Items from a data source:
————

Definition module_list : list (list byte) :=
  [str "main"; str "config"; str "rpc"; str "net"; str "thread_pool"; str "DNFS"; str "NFS"; str "MNT"; str "bin_log";
   str "meta"; str "cache"; str "storage"; str "storage_band"; str "volume"].

(** The configuration of the outputs; [format_message] has a buffer of 1024 bytes. *)
Definition log_path_config (arg_log_path : list byte) (cfg : dnfs_logging_config) : list byte :=
  let path := if is_empty arg_log_path then cfg_path cfg else arg_log_path in
  if is_empty path then []
  else vsnprintf INIT_MESSAGE_BUFFER (path ++ str "@(" ++ cfg_limit_type cfg ++ str "," ++ cfg_limit_info cfg ++
                                      str "," ++ to_string (cfg_backup_count cfg) ++ str ")").

Definition init_logging (exec_name nfs_host_name : list byte) (debug_level : log_level_t) (detach_flag : bool)
    (arg_log_path : list byte) (cfg : dnfs_logging_config) : M unit :=
  emit (EvStdout (str "Start init logging setup" ++ [newline]));;
  init exec_name nfs_host_name;;
  each init_module module_list;;
  set_log_level debug_level;;
  let log_path := log_path_config arg_log_path cfg in
  (if negb detach_flag then
     or_exit (set_log_output [L_INFO] (log_path ++ str ":stdout:syslog"));;
     set_log_output [EXIT_ERROR; L_ERROR; L_WARN] (log_path ++ str ":stderr:syslog");;
     set_log_output [D_INFO] (log_path ++ str ":stdout");;
     set_log_output [D_ERROR; D_WARN] (log_path ++ str ":stderr")
   else
     or_exit (set_log_output all_log_level log_path);;
     set_log_output [L_INFO] (log_path ++ str ":syslog");;
     set_log_output [EXIT_ERROR; L_ERROR; L_WARN] (log_path ++ str ":syslog"));;
  or_exit (set_formatter (cfg_formatter cfg));;
  set_default_attr_from (str "main").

————

#### Task statement
Among the lines above, some may include the string "else"; state how many, and nothing more.

#### Task response
3